Anywhere the skin is in contact with the baby’s saliva is likely to be affected. Babies aren’t very skillful at swallowing their saliva. And when they’re teething, their salivary glands are working overtime, producing lots of watery saliva which ends up dribbling out of their mouth.

Dribble rash basics

Babies who are teething are also more likely to chew on their fingers and toys.  This means their mouth is constantly open so their saliva isn’t contained in their closed lips. For a few months when babies are teething, they can seem constantly wet around the mouth, neck and chest.

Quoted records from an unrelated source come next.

(** The row a withdrawal writes. *)
Definition withdrawn_result (t : ControlTest) (dtl : option string) (db : Db) : ControlTestResult :=
  {| ctr_id := db_seq db; ctr_test_id := ct_id t; ctr_status := "not_applicable"; ctr_detail := dtl; ctr_evidence_ref := Some OUT_OF_SCOPE_EVIDENCE_REF;
     ctr_evaluated := 0; ctr_failing := 0; ctr_waived := 0; ctr_expected := None |}.
Definition withdrawn_test (now : Z) (t : PostureTest) : PostureTest :=
  {| pt_test := set_last "not_applicable" now (pt_test t); pt_control_ids := pt_control_ids t; pt_description := pt_description t; pt_capability_id := pt_capability_id t |}.
Lemma withdrawal_record t dtl actor now s : exists db', record t "not_applicable" dtl (Some OUT_OF_SCOPE_EVIDENCE_REF) actor 0 0 None [] false now s =
    Ok (store_test (withdrawn_test now t) (set_db db' s)) /\
  db_results db' = (db_results (sc_db s) ++ [withdrawn_result (pt_test t) dtl (sc_db s)])%list /\ same_work db' (sc_db s) /\
  db_waivers db' = db_waivers (sc_db s) /\ db_connectors db' = db_connectors (sc_db s) /\ db_seq (sc_db s) < db_seq db' /\ (wf_db (sc_db s) -> wf_db db').
Proof.
  eexists. split; [reflexivity|]. unfold same_work. cbn. split_and!; try done; [lia|]. intros H. by apply (wf_db_ext _ (sc_db s)).
Qed.
Lemma withdrawal_spec t dtl actor now s : scope_ok s -> t ∈ sc_tests s ->
  exists s' r, record t "not_applicable" dtl (Some OUT_OF_SCOPE_EVIDENCE_REF) actor 0 0 None [] false now s = Ok s' /\ scope_ok s' /\ same_queue s s' /\
    (forall x, x ∈ sc_tests s' <-> x = withdrawn_test now t \/ (x ∈ sc_tests s /\ x <> t)) /\
    db_results (sc_db s') = (db_results (sc_db s) ++ [r])%list /\ ctr_test_id r = ct_id (pt_test t) /\ settled (ct_id (pt_test t)) s'.
Proof.
  intros [Hw Hn Hr] Ht. destruct (withdrawal_record t dtl actor now s) as (db' & E & Eres & Hq & Ewv & Ecn & Hseq & Hwf).
  set (r := withdrawn_result _ _ _) in *. set (s' := store_test _ _) in *. exists s', r. split; [done|].
  assert (Hw1 : wf_scans (set_db db' s)) by (destruct Hw as [? ? ?]; split; auto).
  assert (Ea : all_authored s' = all_authored s) by (apply (store_authored (set_db db' s)); [done|]; change (authored t ∈ all_authored s); by apply list_elem_of_fmap_2).
  assert (Hres : forall x, x ∈ db_results (sc_db s') -> x ∈ db_results (sc_db s) \/ x = r).
  { intros x. change (db_results (sc_db s')) with (db_results db'). rewrite Eres, elem_of_app, list_elem_of_singleton. done. }
  split_and!; try done.
  - split; [destruct Hw1 as [? ? ?]; split; try done; by rewrite Ea| |].
    + change (db_seq (sc_db s')) with (db_seq db'). intros x [Hx| ->]%Hres; [specialize (Hn x Hx); lia|]. done.
    + intros x [Hx| ->]%Hres; [by apply Hr|done].
  - apply (store_elem (set_db db' s)); [done|done|done].
  - unfold settled, latest_ref, results_of. change (db_results (sc_db s')) with (db_results db'). rewrite Eres, List.filter_app. cbn [List.filter].
    change (ctr_test_id r) with (ct_id (pt_test t)). rewrite Z.eqb_refl, latest_appended; [done|]. intros x Hx. apply results_of_elem in Hx as [Hx _]. by apply Hn.
Qed.
Lemma results_appended i s s' r : db_results (sc_db s') = (db_results (sc_db s) ++ [r])%list -> ctr_test_id r <> i -> results_of i (sc_db s') = results_of i (sc_db s).
Proof. intros E H. unfold results_of. rewrite E, List.filter_app. cbn [List.filter]. rewrite (proj2 (Z.eqb_neq _ _) H). apply app_nil_r. Qed.
Lemma settled_same i s s' : results_of i (sc_db s') = results_of i (sc_db s) -> settled i s -> settled i s'.
Proof. unfold settled, latest_ref. by intros ->. Qed.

Dribble rash is not contagious or a sign that the baby is unwell, unless they have other symptoms which may indicate illness.

Dribble rash can be less obvious when a baby wakes in the morning and from their daytime sleeps. It can appear redder after they have eaten. This is because some foods, especially fruits, can irritate skin which is already prone to rashes.

When will my baby’s dribble rash go away?

It’s hard to say when it will stop for every baby. Dribble rash is more common for babies who are getting their first teeth, around 6-12 months of age. However, toddlers can get dribble rash as well, especially when their molar teeth are erupting.

Does dribble rash hurt my baby?

Dribble rash isn’t harmful, but it’s almost certainly irritating. Think about how our lips feel when they’re chapped and we’ve been constantly licking them.  It’s not uncommon for babies with dribble rash to want to rub their chin and cheeks onto a parent’s shoulder, on their bottom sheet or bring their hands and fingers to their face to scratch. 

Skin irritation which is caused by external factors, rather than something happening on the inside, is often soothed by moisturisers and emollients which help to return the skin cells to their normal state.

What can I do about my baby’s dribble rash?

The solution is to avoid their skin being constantly wet. Keep their skin clean and dry by gently wiping excess drool before it has a chance to sit for too long on their skin.

5 top tips

  1. Use bibs on your baby to absorb the extra drool. Avoid using plastic backed bibs and always remove their bib before they go to sleep.
  2. Wash their face with plain water, using a soft cloth or moistened cotton wool balls.
  3. Offer your baby teething rings and toys to chew on. If they’re drooling because they’re teething, it can help to soothe the urge to bite down with cool toys and teethers.
  4. Use a gentle, non-fragranced moisturiser which is pH neutral. Warm this  between your fingers before smearing it onto their skin. Avoid any creams getting into your baby’s eyes or mouth.
  5. Avoid using irritating substances in their bath. Wash their clothing in low allergenic detergent and double rinse their sheets if you feel there’s residual detergent in the load.

Some other tips to help

  • Change your baby’s cot linen frequently, especially the bottom sheet.
  • Pat your baby’s skin dry and avoid rubbing it. Use only soft, absorbent washers or cloths and towels around their face.
  • Use a thick cream which will create a barrier between the saliva and your baby’s skin. You can use this in combination with a moisturiser. 
  • Wash your baby’s cuddly toy if they’re chewing on it a lot.
  • Let your baby suck on a dummy if they’re keen. Dummies can help to keep saliva in the mouth. Make sure the dummy has holes and is shaped to help air flow.
  • Monitor your baby’s dribble rash to see if it changes. Some babies are prone to eczema and need special creams or ointments to relieve eczema or dermatitis caused rashes. If you notice their dribble rash becomes cracked, weeping or it’s bothering your baby, get medical help.

Written for GAIA by Jane Barry, Midwife and Child Health Nurse, November 2023.